_Dataset entries:_
Lemma draw_agents_ok c w : agents_ok c (grid w) → agents_ok c (grid (draw c w)).
Proof.
  intros Hw. destruct (paused c) eqn:Hp; [unfold draw; by rewrite Hp|].
  apply (draw_phases (agents_ok c)
           (λ g, Forall (agent_ok g) (Grid.agents g)
                 ∧ Z.of_nat (length (Grid.agents g)) <= Z.max 0 (maxAgents c))
           (agents_ok c));
    try done.
  - intros fc g s. apply spawnPhase_agents_ok.
  - intros g s. apply updateAgents_agents_ok.
  - intros g [? ?]. by apply removeDead_agents_ok.
  - intros fc g k. unfold evolvePhase. destruct (cadence _ _); [|done].
    apply agents_ok_same.
    + unfold evolveAll. simpl. apply foldl_retarget_agents.
    + symmetry. apply (Forall2_length (evolveAll_steps c g k)).
  - intros fc g s k. unfold decayPhase. destruct (cadence _ _); [|done].
    apply agents_ok_same.
    + unfold decayPass. destruct (nonEmptyCount g <=? 10); [done|].
      unfold decayBody.
      destruct (foldl (decayScan c g) ([], s) (indexed g)) as [toDemote s'].
      pose proof (foldl_retarget_agents demoteTarget toDemote (g, k)) as Ha.
      by destruct (foldl (retarget demoteTarget) (g, k) toDemote) as [g' k'].
    + symmetry. apply (Forall2_length (decayPass_steps c g s k)).
  - intros g k. apply agents_ok_same.
    + unfold updateAllMorphing.
      by destruct (forEach updateMorphing (Grid.tiles g) k) as [ts k'].
    + symmetry. apply (Forall2_length (updateAllMorphing_steps g k)).
Qed.

(** X17: between frames every agent of the list is alive and stands on a
    tile of the grid, and the list holds at most [maxAgents] agents (none
    when [maxAgents] is negative); this is kept by any number of frames and
    holds after any number of frames from [setup] or from a reset. *)
Theorem run_agents (c : Controls) (n : nat) (w : World) (rows cols newSeed : Z) :
  (agents_ok c (grid w) → agents_ok c (grid (run c n w)))
  ∧ agents_ok c (grid (run c n (reset rows cols newSeed w)))
  ∧ agents_ok c (grid (run c n (setup c rows cols (clk w)))).
Proof.
  assert (∀ w, agents_ok c (grid w) → agents_ok c (grid (run c n w))) as Hrun.
  { clear w. induction n as [|n IH]; intros w Hw; simpl; [done|].
    apply IH. unfold frame. by apply draw_agents_ok. }
  assert (agents_ok c (seedCenter (newGrid rows cols))) as Hinit.
  { unfold agents_ok, seedCenter. destruct (getTile _ _ _); simpl; split;
      try constructor; lia. }
  split; [apply Hrun|]. split; by apply Hrun.
Qed.

End Agents.

(** ** The layout and the samples of a decay pass *)

(** X18: [_createTiles] builds [nRows * nCols] tiles in row-major order:
    index [r * nCols + q] holds a fresh tile with coordinates [(q, r)]
    (Empty, level 0, not morphing), and every entry of the array is such a
    tile at such an index. *)
Theorem createTiles_spec (nRows nCols : Z) :
  length (createTiles nRows nCols) = (Z.to_nat nRows * Z.to_nat nCols)%nat
  ∧ (∀ q r, 0 <= q < nCols → 0 <= r < nRows →
       createTiles nRows nCols !! Z.to_nat (r * nCols + q) = Some (newTile q r))
  ∧ (∀ i t, createTiles nRows nCols !! i = Some t →
       0 <= Tile.q t < nCols ∧ 0 <= Tile.r t < nRows
       ∧ i = Z.to_nat (Tile.r t * nCols + Tile.q t)
       ∧ t = newTile (Tile.q t) (Tile.r t))
  ∧ wf_grid (newGrid nRows nCols).
Proof.
  split_and!.
  - apply createTiles_length.
  - intros q r. apply createTiles_lookup.
  - intros i t Ht. by apply createTiles_lookup_inv in Ht as (? & ? & ? & ?).
  - reflexivity.
Qed.

Section Samples.
Context `{Host}.

(** X19: frames never move a tile: the grid keeps its dimensions, and every
    tile its place in the array and its coordinates; after any number of
    frames from a reset the grid has the reset's dimensions and the layout
    of the constructor. *)
Theorem run_layout (c : Controls) (n : nat) (w : World) (rows cols newSeed : Z) :
  (wf_grid (grid w) →
   wf_grid (grid (run c n w)) ∧ dims (grid (run c n w)) = dims (grid w))
  ∧ wf_grid (grid (run c n (reset rows cols newSeed w)))
  ∧ dims (grid (run c n (reset rows cols newSeed w))) = (rows, cols).
Proof.
  assert (∀ w d, dims (grid w) = d → dims (grid (run c n w)) = d) as Hd.
  { intros w0 d. apply (run_invariant (λ g, dims g = d)). congruence. }
  split_and!.
  - intros Hwf. split; [|by apply Hd].
    by apply (run_invariant wf_grid); [apply wf_grid_steps|].
  - apply run_wf.
  - apply Hd. unfold reset. simpl. by rewrite seedCenter_dims.
Qed.

Lemma scan_gen c g l acc :
  (foldl (decayScan c g) acc l).2
  = Nat.iter (length (filter (λ it, starving g it) l)) (λ s, (random s).2) acc.2
  ∧ (length (foldl (decayScan c g) acc l).1
     <= length acc.1 + length (filter (λ it, starving g it) l))%nat.
Proof.
  revert acc. induction l as [|x l IH]; intros acc; [simpl; split; [done|lia]|].
  simpl foldl. destruct (IH (decayScan c g acc x)) as [IH1 IH2].
  rewrite IH1. destruct (starving g x) eqn:Hst.
  - rewrite filter_cons_True by by apply Is_true_true.
    rewrite decayScan_draw in * by done. simpl length. rewrite Nat.iter_succ_r.
    split; [done|]. simpl in IH2. etrans; [exact IH2|].
    destruct (Qlt_bool _ _); [rewrite length_app; simpl|]; lia.
  - rewrite filter_cons_False by (by rewrite Is_true_false).
    rewrite decayScan_idle in * by done. done.
Qed.

(** X20: once more than 10 tiles are non-Empty, a decay pass draws exactly
    one sample for every starving tile (Crystallized, not morphing, not
    served) and none for any other tile; the count it returns is at most
    the number of starving tiles. *)
Theorem decayPass_samples (c : Controls) (g : Grid.t) (s : rng) (k : clock) :
  10 < nonEmptyCount g →
  (decayPass c g s k).1.1.2
  = Nat.iter (length (filter (λ it, starving g it) (indexed g)))
      (λ s, (random s).2) s
  ∧ ∃ n, (decayPass c g s k).2 = Some n
         ∧ 0 <= n <= Z.of_nat (length (filter (λ it, starving g it) (indexed g))).
Proof.
  intros Hn. unfold decayPass.
  destruct (Z.leb_spec (nonEmptyCount g) 10); [lia|].
  unfold decayBody.
  destruct (scan_gen c g (indexed g) ([], s)) as [Hg Hl].
  destruct (foldl (decayScan c g) ([], s) (indexed g)) as [toDemote s'].
  destruct (foldl (retarget demoteTarget) (g, k) toDemote) as [g' k'].
  simpl in *. split; [done|]. eexists. split; [done|]. lia.
Qed.

End Samples.

(** ** A morphing tile within a frame *)

Section Morphing.
Context `{Host}.

Lemma forEach_updateMorphing_lookup l k i t :
  l !! i = Some t →
  ∃ k', (forEach updateMorphing l k).1 !! i = Some (updateMorphing t k').1.
Proof.
  revert k i. induction l as [|x l IH]; intros k i Hi; [done|]. simpl.
  destruct i as [|i]; simpl in Hi.
  - injection Hi as ->. exists k.
    destruct (updateMorphing t k) as [t' k1].
    by destruct (forEach updateMorphing l k1) as [ts k2].
  - destruct (updateMorphing x k) as [x' k1].
    destruct (IH k1 i Hi) as [k' Hk'].
    destruct (forEach updateMorphing l k1) as [ts k2]. simpl in *. by exists k'.
Qed.

Lemma updateAgents_crystallized c g s i t :
  Grid.tiles g !! i = Some t → Tile.state t = STATE_SPACE.CRYSTALLIZED →
  Grid.tiles (updateAgents c g s).1 !! i = Some t.
Proof.
  intros Ht Hs.
  destruct (Forall2_lookup_l _ _ _ _ _ (updateAgents_steps c g s) Ht)
    as (t' & Ht' & Hstep).
  rewrite Ht'. f_equal. by inversion Hstep.
Qed.

Lemma decayPass_morphing c g s k i t :
  Grid.tiles g !! i = Some t → ¬ (1 <= Tile.morphProgress t)%Q →
  Grid.tiles (decayPass c g s k).1.1.1 !! i = Some t.
Proof.
  intros Ht Hp.
  destruct (Forall2_lookup_l _ _ _ _ _ (decayPass_steps c g s k) Ht)
    as (t' & Ht' & _).
  rewrite Ht'. f_equal. destruct (tile_eq_dec t' t) as [|Hne]; [done|].
  exfalso. apply Hp.
  assert (starving g (i, t) = true) as Hst.
  { unfold decayPass in Ht'. destruct (nonEmptyCount g <=? 10).
    - simpl in Ht'. congruence.
    - by apply (decayBody_sound c g s k i t t'). }
  unfold starving in Hst. apply andb_true_iff in Hst as [Hst _].
  apply andb_true_iff in Hst as [_ Hst]. simpl in Hst.
  apply negb_true_iff, Qlt_bool_false in Hst. by apply Qnot_lt_le.
Qed.

(** X23: a Crystallized tile that is morphing is left as it is by the
    agents' step, by the evolution pass and by the decay pass; within a
    frame it is changed only by its own [updateMorphing], so a started
    morph is never retargeted or restarted before it completes. *)
Theorem morphing_tile_frame (c : Controls) (w : World) (i : nat) (t : Tile.t) :
  Grid.tiles (grid w) !! i = Some t →
  Tile.state t = STATE_SPACE.CRYSTALLIZED →
  ¬ (1 <= Tile.morphProgress t)%Q →
  (∀ k, Grid.tiles (evolveAll c (grid w) k).1.1 !! i = Some t)
  ∧ (∀ s k, Grid.tiles (decayPass c (grid w) s k).1.1.1 !! i = Some t)
  ∧ (∀ s, Grid.tiles (updateAgents c (grid w) s).1 !! i = Some t)
  ∧ (paused c = false →
     ∃ k', Grid.tiles (grid (draw c w)) !! i = Some (updateMorphing t k').1).
Proof.
  intros Ht Hs Hp.
  assert (∀ g k, Grid.tiles g !! i = Some t →
                 Grid.tiles (evolveAll c g k).1.1 !! i = Some t) as Hev.
  { intros g k Hg. apply evolveAll_miss; [done|].
    apply andb_false_iff. left. by apply Qle_bool_false. }
  split_and!.
  - intros k. by apply Hev.
  - intros s k. by apply decayPass_morphing.
  - intros s. by apply updateAgents_crystallized.
  - intros Hpa.
    apply (draw_phases (λ g, Grid.tiles g !! i = Some t)
             (λ g, Grid.tiles g !! i = Some t)
             (λ g, ∃ k', Grid.tiles g !! i = Some (updateMorphing t k').1));
      try done.
    + intros fc g s Hg. unfold spawnPhase. destruct (_ && _); [|done].
      pose proof (spawnAgent_tiles g s) as Hsame.
      destruct (spawnAgent g s) as [[g' a] s']. simpl in *. by rewrite Hsame.
    + intros g s Hg. by apply updateAgents_crystallized.
    + intros fc g k Hg. unfold evolvePhase. destruct (cadence _ _); [|done].
      by apply Hev.
    + intros fc g s k Hg. unfold decayPhase. destruct (cadence _ _); [|done].
      by apply decayPass_morphing.
    + intros g k Hg. unfold updateAllMorphing.
      destruct (forEach_updateMorphing_lookup (Grid.tiles g) k i t Hg) as [k' Hk'].
      destruct (forEach updateMorphing (Grid.tiles g) k) as [ts k2].
      simpl in *. by exists k'.
Qed.

End Morphing.

(** ** The evolution pass, twice *)

Lemma same_building_hexDistance a a' b b' :
  same_building a a' → same_building b b' → hexDistance a b = hexDistance a' b'.
Proof.
  intros ([= Hq Hr] & _) ([= Hq' Hr'] & _). unfold hexDistance.
  by rewrite Hq, Hr, Hq', Hr'.
Qed.

Lemma getTile_same g g' q r :
  same_buildings g g' →
  match getTile g q r, getTile g' q r with
  | Some n, Some n' => n.1 = n'.1 ∧ same_building n.2 n'.2
  | None, None => True
  | _, _ => False
  end.
Proof.
  intros [[= Hr Hc] Hall]. unfold getTile. rewrite <- Hr, <- Hc.
  destruct (_ || _); [done|]. cbv zeta.
  set (i := Z.to_nat (r * Grid.nCols g + q)).
  destruct (Grid.tiles g !! i) as [t|] eqn:Ht.
  - destruct (Forall2_lookup_l _ _ _ _ _ Hall Ht) as (t' & -> & Hsame). done.
  - destruct (Grid.tiles g' !! i) as [t'|] eqn:Ht'; [|done].
    destruct (Forall2_lookup_r _ _ _ _ _ Hall Ht') as (t & Ht2 & _). congruence.
Qed.

Lemma lowerNeighbors_same g g' this this' :
  same_buildings g g' → same_building this.2 this'.2 →
  length (lowerNeighbors g this) = length (lowerNeighbors g' this').
Proof.
  intros Hg ([= Hq Hr] & _ & Hl). unfold lowerNeighbors, getNeighbors, neighborSlots.
  rewrite <- Hq, <- Hr, <- Hl.
  induction (directions (Tile.q this.2)) as [|d ds IH]; [done|]. csimpl.
  pose proof (getTile_same g g' (Tile.q this.2 + d.1) (Tile.r this.2 + d.2) Hg) as Hd.
  destruct (getTile g _ _) as [n|], (getTile g' _ _) as [n'|]; try done. simpl.
  destruct Hd as (_ & _ & Hs & Hlv).
  rewrite !filter_cons, <- Hs, <- Hlv.
  destruct (decide _); simpl; by rewrite IH.
Qed.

_Assignment:_ Reproduce the lines of the entries above from the one with "(** ** A morphing tile within a frame *)" to the one with "(∀ k, Grid.tiles", both included, exactly and without any other line.

_Task response:_
(** ** A morphing tile within a frame *)

Section Morphing.
Context `{Host}.

Lemma forEach_updateMorphing_lookup l k i t :
  l !! i = Some t →
  ∃ k', (forEach updateMorphing l k).1 !! i = Some (updateMorphing t k').1.
Proof.
  revert k i. induction l as [|x l IH]; intros k i Hi; [done|]. simpl.
  destruct i as [|i]; simpl in Hi.
  - injection Hi as ->. exists k.
    destruct (updateMorphing t k) as [t' k1].
    by destruct (forEach updateMorphing l k1) as [ts k2].
  - destruct (updateMorphing x k) as [x' k1].
    destruct (IH k1 i Hi) as [k' Hk'].
    destruct (forEach updateMorphing l k1) as [ts k2]. simpl in *. by exists k'.
Qed.

Lemma updateAgents_crystallized c g s i t :
  Grid.tiles g !! i = Some t → Tile.state t = STATE_SPACE.CRYSTALLIZED →
  Grid.tiles (updateAgents c g s).1 !! i = Some t.
Proof.
  intros Ht Hs.
  destruct (Forall2_lookup_l _ _ _ _ _ (updateAgents_steps c g s) Ht)
    as (t' & Ht' & Hstep).
  rewrite Ht'. f_equal. by inversion Hstep.
Qed.

Lemma decayPass_morphing c g s k i t :
  Grid.tiles g !! i = Some t → ¬ (1 <= Tile.morphProgress t)%Q →
  Grid.tiles (decayPass c g s k).1.1.1 !! i = Some t.
Proof.
  intros Ht Hp.
  destruct (Forall2_lookup_l _ _ _ _ _ (decayPass_steps c g s k) Ht)
    as (t' & Ht' & _).
  rewrite Ht'. f_equal. destruct (tile_eq_dec t' t) as [|Hne]; [done|].
  exfalso. apply Hp.
  assert (starving g (i, t) = true) as Hst.
  { unfold decayPass in Ht'. destruct (nonEmptyCount g <=? 10).
    - simpl in Ht'. congruence.
    - by apply (decayBody_sound c g s k i t t'). }
  unfold starving in Hst. apply andb_true_iff in Hst as [Hst _].
  apply andb_true_iff in Hst as [_ Hst]. simpl in Hst.
  apply negb_true_iff, Qlt_bool_false in Hst. by apply Qnot_lt_le.
Qed.

(** X23: a Crystallized tile that is morphing is left as it is by the
    agents' step, by the evolution pass and by the decay pass; within a
    frame it is changed only by its own [updateMorphing], so a started
    morph is never retargeted or restarted before it completes. *)
Theorem morphing_tile_frame (c : Controls) (w : World) (i : nat) (t : Tile.t) :
  Grid.tiles (grid w) !! i = Some t →
  Tile.state t = STATE_SPACE.CRYSTALLIZED →
  ¬ (1 <= Tile.morphProgress t)%Q →
  (∀ k, Grid.tiles (evolveAll c (grid w) k).1.1 !! i = Some t)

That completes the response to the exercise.